While retail banking providers have traditionally thought of consumers “in a very binary fashion with respect to rate sensitivity,” Novantas states — that is, either price-elastic or inelastic — the research found that consumers have different rate priorities for different portions of their savings. “As much as 60% of balances are rate-inelastic and most customers have a mix of both elastic and inelastic savings at different times,” Novantas states.

Understanding the 3 Consumer Savings ‘Buckets’

Retail deposits fall into three broad categories, each with a clear set of uses, according to the CBA/Novantas study. The first the report calls “today” money. These funds, used to cover unexpected medical expenses, unemployment, etc., typically are held in checking and existing savings accounts. Nearly two-thirds (61%) of “today” deposits are held in consumers’ primary financial institution, the report notes.

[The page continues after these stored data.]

Definition is_supported_self_identification (turn : AudioTurn) (turns : list AudioTurn) : bool :=
  if negb (bool_decide (speaker_name_kind turn = Some (lit "self_identification")))
     || negb (bool_decide (speaker_name_subject_turn_id turn = Some (turn_id turn)))
     || overlap turn
     || overlapped turn turns
  then false
  else match speaker_name turn, speaker_name_evidence turn, speaker_name_confidence turn with
  | Some name, Some evidence, Some confidence =>
    if negb (f64_is_finite confidence) || f64_ltb confidence ninety_percent then false
    else
      let literal := semantic_name_parts (text turn) in
      let quoted := semantic_name_parts evidence in
      if is_empty quoted || negb (has_window quoted literal) then false
      else if is_explicit_self_identification (text turn) name then true
      else if negb (is_bare_name_evidence evidence name)
              || negb (is_bare_name_evidence (text turn) name) then false
      else answers_name_request turn turns
  | _, _, _ => false
  end.

Definition is_owner_source_audio (audio_role : option str) (distinct_speakers : Z) : bool :=
  bool_decide (audio_role = Some (lit "local_transmit")) && (distinct_speakers <=? 1).
End Names.

(** ** Refinement is comparability under the subsequence order *)

Lemma is_ordered_name_subset_spec shorter longer :
  is_ordered_name_subset shorter longer = true <-> sublist shorter longer.
Proof.
  revert shorter; induction longer as [|part longer IH]; intros shorter; simpl.
  - rewrite is_empty_true. split; [by intros ->; constructor|]. by intros E%sublist_nil_r.
  - destruct shorter as [|next shorter].
    + rewrite IH. split; intros _; apply sublist_nil_l.
    + destruct (str_eqb next part) eqn:E.
      * apply str_eqb_eq in E as ->. rewrite IH. split; [by apply sublist_skip|].
        intros Hs. inversion Hs; subst; [done|]. etrans; [|done]. by apply sublist_cons.
      * rewrite IH. split; [by apply sublist_cons|]. intros Hs. inversion Hs; subst; [|done].
        by rewrite str_eqb_refl in E.
Qed.

Lemma sublist_full {A} (l k : list A) : sublist l k -> (length k <= length l)%nat -> l = k.
Proof.
  induction 1 as [|x l k Hs IH|x l k Hs IH]; simpl; intros Hl; [done| |].
  - f_equal. apply IH. lia.
  - pose proof (sublist_length _ _ Hs). lia.
Qed.

Section Refinement.
Context `{Unicode}.

Lemma names_form_refinement_parts l r :
  names_form_refinement l r = true
  <-> semantic_name_parts l <> [] /\ semantic_name_parts r <> []
      /\ (sublist (semantic_name_parts l) (semantic_name_parts r)
          \/ sublist (semantic_name_parts r) (semantic_name_parts l)).
Proof.
  unfold names_form_refinement.
  destruct (is_empty (semantic_name_parts l) || is_empty (semantic_name_parts r)) eqn:E; bool_prop.
  - rewrite !is_empty_true in E. split; [done|]. intros (? & ? & _). tauto.
  - rewrite !is_empty_false in E. destruct E as [El Er].
    destruct (length (semantic_name_parts l) <=? length (semantic_name_parts r))%nat eqn:Elen;
      bool_prop; rewrite is_ordered_name_subset_spec; (split; [tauto|]); intros (_ & _ & [Hs|Hs]); auto.
    + pose proof (sublist_length _ _ Hs) as Hl.
      rewrite (sublist_full _ _ Hs) by lia. done.
    + pose proof (sublist_length _ _ Hs) as Hl. lia.
Qed.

Consumers place savings in three primary buckets

The report doesn’t comment on “Tomorrow” money, which are funds set aside for things like travel, home improvement, education, etc. Of “Someday” money — retirement funds — Novantas says 52% of the total deposit balances are held by banks and credit unions versus brokerage firms or robo-advisor apps.

Banks and credit unions that can identify the habits and preferences of the different types of savers and across the three different deposit categories can target the consumers accordingly, the report states, developing products and features for different needs.